Here’s a not so fun fact:
The income of a public school teacher in Virginia is currently taxed at the same rate as the income of millionaire business executives.
Currently, Virginia’s highest income tax rate of 5.75% applies to anyone making more than $17,001—so most Virginia taxpayers. That means the income of the average teacher in Virginia making $70,441 in 2024 is taxed at the same rate as the income of, say, Robert Blue, the CEO of Dominion whose base salary was $1.2 million last year.
Doesn’t seem fair does it? Especially since Virginia’s finances are facing threats on multiple fronts with President Donald Trump’s massive cuts to Medicaid and Supplemental Nutrition Assistance Funding (SNAP) on the horizon.
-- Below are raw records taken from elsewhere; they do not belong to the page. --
(* ===== verification/Exports.v ===== *)
(** * The NFS exports file

    Models the part of [mbroker/daemon/mount_ops.c] and [umount_ops.c] that
    maintains [/etc/exports]: adding the entry of a sandbox when it is mounted,
    removing it when it is unmounted, and running [exportfs]. *)
From S2P Require Import Prelude CString Config MountTable OS SimKernel Storage.
Open Scope Z_scope.

Definition EXPORTS_FILE : cstr := lit "/etc/exports".
Definition EXPORTFS_CMD : cstr := lit "timeout 20s /sbin/exportfs -ra >/dev/null 2>&1".

(** Wait statuses. *)
Definition WTERMSIG (status : Z) : Z := Z.land status 0x7f.
Definition WIFEXITED (status : Z) : bool := WTERMSIG status =? 0.
Definition WEXITSTATUS (status : Z) : Z := Z.land (Z.shiftr status 8) 0xff.
Definition WIFSIGNALED (status : Z) : bool :=
  negb (WTERMSIG status =? 0) && negb (WTERMSIG status =? 0x7f).

Definition line_matches_mountpath (line mountpath : cstr) : bool :=
  let line := drop_while isspace line in
  prefixb mountpath line &&
  match drop (length mountpath) line with
  | [] => true
  | c :: _ => isspace c
  end.

(** [%0<n>x] of a number below [16^n]. *)
Definition hex_digit (z : Z) : ascii :=
  nth (Z.to_nat z) (lit "0123456789abcdef") "0"%char.
Fixpoint hex (n : nat) (z : Z) : cstr :=
  match n with
  | O => []
  | S n' => hex_digit (Z.land (Z.shiftr z (4 * Z.of_nat n')) 15) :: hex n' z
  end.

Definition is_newline (c : ascii) : bool := char_eqb c LF || char_eqb c CR.

Definition exports_entry (mountpath fsid : cstr) : cstr :=
  mountpath ++ lit " *(rw,sync,no_subtree_check,fsid=" ++ fsid ++ lit ",crossmnt)".

(** Some line of the file, as read into [char line[8192]], is an entry of
    [mountpath]. *)
Definition has_export (content : list ascii) (mountpath : cstr) : bool :=
  existsb (λ line, line_matches_mountpath (c_str line) mountpath) (fgets_lines 8192 content).

Section exports.
Context {W : Type} {K : Kernel W}.

Definition run_exportfs_refresh : M W Z :=
  let! r := sys (System EXPORTFS_CMD) in
  match r with
  | inl _ => ret (-1)
  | inr rc =>
    if WIFSIGNALED rc then ret (-1)
    else if negb (WIFEXITED rc) || negb (WEXITSTATUS rc =? 0) then ret (-1)
    else ret 0
  end.

Definition refresh_exports : M W Z := run_exportfs_refresh.

(** The random fsid used when [uuidgen] is missing. *)
Definition random_fsid : M W cstr :=
  let! _ := call Time in
  let! _ := call Getpid in
  let! a := call Rand in
  let! b := call Rand in
  let! c := call Rand in
  let! d := call Rand in
  let! e := call Rand in
  let! f := call Rand in
  let low x := Z.land x 0xFFFF in
  ret (hex 8 (to_uint32 a) ++ lit "-" ++ hex 4 (low b) ++ lit "-" ++ hex 4 (low c) ++ lit "-" ++
       hex 4 (low d) ++ lit "-" ++ hex 8 (to_uint32 e) ++ hex 4 (low f)).

Definition generate_fsid_uuid (n : Z) : M W (option cstr) :=
  let! have_uuidgen := try (Access (lit "/bin/uuidgen") X_OK) in
  if negb have_uuidgen then
    let! text := random_fsid in
    if (slen text <=? 0) || (n <=? slen text) then ret None else ret (Some text)
  else
    let! r := call Uuidgen in
    match r with
    | UuidPopenFailed => ret None
    | UuidOutput out rc =>
      match fgets_lines n out with
      | [] => ret None
      | line :: _ =>
        if negb (rc =? 0) then ret None
        else
          let buf := rstrip is_newline (c_str line) in
          ret (if nonempty buf then Some buf else None)
      end
    end.

(** The existing content, read again before the file is rewritten. *)
Definition read_existing : M W (list ascii) :=
  let! r := sys (ReadFile EXPORTS_FILE) in
  match r with
  | inl _ => ret []
  | inr content =>
    if nonempty content then
      let! ok := try Alloc in
      ret (if ok then content else [])
    else ret []
  end.

Definition ensure_overlay_export (mountpath : cstr) : M W Z :=
  let! r := sys (ReadFile EXPORTS_FILE) in
  match r with
  | inl _ => ret (-1)
  | inr content =>
    if has_export content mountpath then run_exportfs_refresh
    else
      let! fsid := generate_fsid_uuid 128 in
      match fsid with
      | None => ret (-1)
      | Some fsid =>
        let! existing := read_existing in
        let! opened := try (FopenW EXPORTS_FILE) in
        if negb opened then ret (-1)
        else
          let! written := try (Fputs EXPORTS_FILE (exports_entry mountpath fsid ++ [LF])) in
          if negb written then
            let! _ := sys (Fclose EXPORTS_FILE) in
            ret (-1)
          else
            (if nonempty existing then
               let! _ := sys (Fputs EXPORTS_FILE existing) in ret tt
             else ret tt) ;;
            let! _ := sys (Fclose EXPORTS_FILE) in
            run_exportfs_refresh
      end
  end.

(** One iteration of the copy loop: [removed] and the line read. *)
Definition copy_line (mountpath tmpfile : cstr) (removed : bool) (line : list ascii) : M W bool :=
  if line_matches_mountpath (c_str line) mountpath then ret true
  else
    let! _ := sys (Fputs tmpfile (c_str line)) in
    ret removed.

Definition exports_tmpfile (pid : Z) : cstr := fit 256 (lit "/etc/exports.mrepod." ++ dec pid ++ lit ".tmp").

Definition remove_overlay_export (mountpath : cstr) : M W Z :=
  let! r := sys (ReadFile EXPORTS_FILE) in
  match r with
  | inl _ => ret (-1)
  | inr content =>
    let! pid := call Getpid in
    let tmpfile := exports_tmpfile pid in
    let! opened := try (FopenW tmpfile) in
    if negb opened then ret (-1)
    else
      let! removed := meach (fgets_lines 8192 content) false (copy_line mountpath tmpfile) in
      let! closed := try (Fclose tmpfile) in
      if negb closed then
        let! _ := sys (Unlink tmpfile) in ret (-1)
      else
        let! renamed := try (Rename tmpfile EXPORTS_FILE) in
        if negb renamed then
          let! _ := sys (Unlink tmpfile) in ret (-1)
        else if removed then run_exportfs_refresh
        else ret 0
  end.
End exports.

(** * The file as a list of entries *)

(** The first blank-delimited field of a line: the exported directory. *)
Definition first_field (line : cstr) : cstr := take_while (λ c, negb (isspace c)) (drop_while isspace line).
Definition space_free (s : cstr) : Prop := forallb (λ c, negb (isspace c)) s = true.

Definition exports (mountpath line : cstr) : bool := str_eqb (first_field line) mountpath.

Definition add_export (mountpath fsid : cstr) (ls : list cstr) : list cstr :=
  if existsb (exports mountpath) ls then ls else exports_entry mountpath fsid :: ls.
Definition del_export (mountpath : cstr) (ls : list cstr) : list cstr :=
  List.filter (λ l, negb (exports mountpath l)) ls.

(** Lines that [char line[8192]] holds whole. *)
Definition line_ok (l : cstr) : Prop := (LF ∉ l) ∧ (NUL ∉ l) ∧ slen l < 8191.

(** An identifier that [uuidgen] or the random fallback produces. *)
Definition fsid_ok (u : cstr) : Prop := u ≠ [] ∧ Forall (λ c, is_newline c = false ∧ c ≠ NUL) u ∧ slen u < 127.
(* ===== verification/Record.v ===== *)
(** * Mount records

    Models [struct mount_ctx] and the part of [mbroker/daemon/mount_ops.c] that
    writes [<overlayroot>/<sandbox>/mountinfo.json]: [json_escape],
    [json_kv_str] and [save_mount_record]. *)
From S2P Require Import Prelude CString Config MountTable OS SimKernel Storage Json.
Open Scope Z_scope.

(** The fields of [struct mount_ctx] that the code uses. *)
Record mount_ctx := MountCtx { ctx_overlayroot : cstr; ctx_upperdir : cstr; ctx_workdir : cstr }.

Definition json_escape_char (c : ascii) : list ascii :=
  if char_eqb c QUOTE then [BSLASH; QUOTE]
  else if char_eqb c BSLASH then [BSLASH; BSLASH]
  else if char_eqb c LF then [BSLASH; "n"%char]
  else if char_eqb c CR then [BSLASH; "r"%char]
  else if char_eqb c TAB then [BSLASH; "t"%char]
  else [c].
Definition json_escape (s : cstr) : list ascii := concat (map json_escape_char s).

(** The key, its colon and the opening quote; the closing quote with its comma. *)
Definition kv_open (key : cstr) : list ascii := lit "  " ++ [QUOTE] ++ key ++ [QUOTE] ++ lit ": " ++ [QUOTE].
Definition kv_close (comma : bool) : list ascii := [QUOTE] ++ (if comma then lit "," else []) ++ [LF].
(** A member with a number. *)
Definition kv_int (key : cstr) (z : Z) : list ascii :=
  lit "  " ++ [QUOTE] ++ key ++ [QUOTE] ++ lit ": " ++ dec z ++ lit "," ++ [LF].

Definition record_path (overlayroot name : cstr) : cstr :=
  overlayroot ++ lit "/" ++ name ++ lit "/mountinfo.json".

Section record.
Context {W : Type} {K : Kernel W}.

Definition json_kv_str (f key val : cstr) (comma : bool) : M W unit :=
  let! _ := sys (Fputs f (kv_open key)) in
  let! _ := sys (Fputs f (json_escape val)) in
  let! _ := sys (Fputs f (kv_close comma)) in
  ret tt.

(** [if (val && val[0]) json_kv_str(f, key, val, 1)]. *)
Definition json_kv_opt (f key val : cstr) : M W unit :=
  if nonempty val then json_kv_str f key val true else ret tt.

Definition save_mount_record (ctx : mount_ctx) (sandboxname effective_lowerdir custom_lowerdir
    custom_overlayroot : cstr) (uid gid flags : Z) (baas_path prebuild_sb : cstr) : M W unit :=
  let sb_base := basename (fit 2048 sandboxname) in
  let full := record_path (ctx_overlayroot ctx) sb_base in
  let f := fit 4096 full in
  if (slen full <=? 0) || (4096 <=? slen full) then ret tt
  else
    let! opened := try (FopenW f) in
    if negb opened then ret tt
    else
      let! _ := call Time in
      let! t := call (Strftime (lit "%Y-%m-%dT%H:%M:%S")) in
      let timebuf := fit 64 t in
      let! _ := sys (Fputs f (lit "{" ++ [LF])) in
      json_kv_str f (lit "sandboxname") sandboxname true ;;
      json_kv_str f (lit "overlayroot") (ctx_overlayroot ctx) true ;;
      json_kv_str f (lit "lowerdir") effective_lowerdir true ;;
      json_kv_str f (lit "upperdir") (ctx_upperdir ctx) true ;;
      json_kv_str f (lit "workdir") (ctx_workdir ctx) true ;;
      json_kv_opt f (lit "custom_lowerdir") custom_lowerdir ;;
      json_kv_opt f (lit "custom_overlayroot") custom_overlayroot ;;
      json_kv_opt f (lit "baas_path") baas_path ;;
      json_kv_opt f (lit "prebuild_sb") prebuild_sb ;;
      let! _ := sys (Fputs f (kv_int (lit "uid") (to_int32 uid))) in
      let! _ := sys (Fputs f (kv_int (lit "gid") (to_int32 gid))) in
      let! _ := sys (Fputs f (kv_int (lit "flags") flags)) in
      json_kv_str f (lit "created") timebuf false ;;
      let! _ := sys (Fputs f (lit "}" ++ [LF])) in
      let! _ := sys (Fclose f) in
      ret tt.
End record.

(** ** Reading a record

    The fields that [restore_mounts] takes from a record; a [const char *] that
    may be NULL is an option. *)

Record restore_request := RestoreRequest {
  rr_sandboxname : option cstr;
  rr_lowerdir : option cstr;
  rr_overlayroot : option cstr;
  rr_baas_path : option cstr;
  rr_prebuild_sb : option cstr;
  rr_flags : Z;
  rr_uid : Z;
  rr_gid : Z
}.

Definition read_record {J : Jansson} (root : json_t) : restore_request :=
  let str key := json_string_value (json_object_get (Some root) key) in
  let int key := to_int32 (json_integer_value (json_object_get (Some root) key)) in
  RestoreRequest (str (lit "sandboxname")) (str (lit "lowerdir")) (str (lit "custom_overlayroot"))
    (str (lit "baas_path")) (str (lit "prebuild_sb")) (int (lit "flags")) (int (lit "uid")) (int (lit "gid")).

(** * The text that is written *)

Definition kv_str (key val : cstr) (comma : bool) : list ascii := kv_open key ++ json_escape val ++ kv_close comma.
Definition kv_opt (key val : cstr) : list ascii := if nonempty val then kv_str key val true else [].

(** The fields of a record, in the order they are written. *)
Definition opt_field (key val : cstr) : list (cstr * flat) := if nonempty val then [(key, FString val)] else [].
Definition record_fields (ctx : mount_ctx) (sandboxname effective_lowerdir custom_lowerdir custom_overlayroot : cstr)
    (uid gid flags : Z) (baas_path prebuild_sb created : cstr) : list (cstr * flat) :=
  [(lit "sandboxname", FString sandboxname); (lit "overlayroot", FString (ctx_overlayroot ctx));
   (lit "lowerdir", FString effective_lowerdir); (lit "upperdir", FString (ctx_upperdir ctx));
   (lit "workdir", FString (ctx_workdir ctx))] ++
  opt_field (lit "custom_lowerdir") custom_lowerdir ++
  opt_field (lit "custom_overlayroot") custom_overlayroot ++
  opt_field (lit "baas_path") baas_path ++ opt_field (lit "prebuild_sb") prebuild_sb ++
  [(lit "uid", FInteger (to_int32 uid)); (lit "gid", FInteger (to_int32 gid));
   (lit "flags", FInteger flags); (lit "created", FString created)].

(** One member as the code prints it, without the comma. *)
Definition member_text (m : cstr * flat) : list ascii :=
  lit "  " ++ [QUOTE] ++ fst m ++ [QUOTE] ++ lit ": " ++
  match snd m with
  | FString s => [QUOTE] ++ json_escape s ++ [QUOTE]
  | FInteger z => dec z
  end.
Definition object_text (ms : list (cstr * flat)) : list ascii :=
  lit "{" ++ [LF] ++ join (lit "," ++ [LF]) (map member_text ms) ++ [LF] ++ lit "}" ++ [LF].

(** ** Reading it back *)

(** Text that JSON can carry with the escapes the code knows. *)
Definition escapable (c : ascii) : bool :=
  json_plain c || char_eqb c QUOTE || char_eqb c BSLASH || char_eqb c LF || char_eqb c CR || char_eqb c TAB.
Definition json_text (s : cstr) : Prop := Forall (λ c, escapable c = true) s.
Definition plain_text (s : cstr) : Prop := Forall (λ c, json_plain c = true) s.

Lemma parse_string_plain s r : plain_text s → parse_string (s ++ QUOTE :: r) = Some (s, r).
Proof.
  induction 1 as [|c s Hc _ IH]; [done|]. simpl. rewrite Hc, IH. unfold json_plain in Hc.
  to_prop. case_char c QUOTE; [by vm_compute in H0|]. case_char c BSLASH; [by vm_compute in H|]. done.
Qed.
Enter a new analysis from The Commonwealth Institute of Fiscal Analysis (TCI), a nonpartisan Virginia research and advocacy organization, that proposes several ideas for how lawmakers could raise more tax revenue to address the expected shortfalls while also making the state’s tax code more fair.
I caught up this morning with the report’s lead author, Megan Davis, a senior policy analyst at TCI who broke down some of the ways lawmakers can address the “upside down structure of our tax code.”
Among the ideas included in TCI’s report is the creation of a 10% tax on income over $1 million that would raise an estimated $1.4 billion in fiscal year 2027.
“We know the money is out there because we’ve been giving it away,” Davis said in reference to Trump’s massive tax cuts for the wealthy. “The wealthy are getting wealthier, and we know the funds exist.”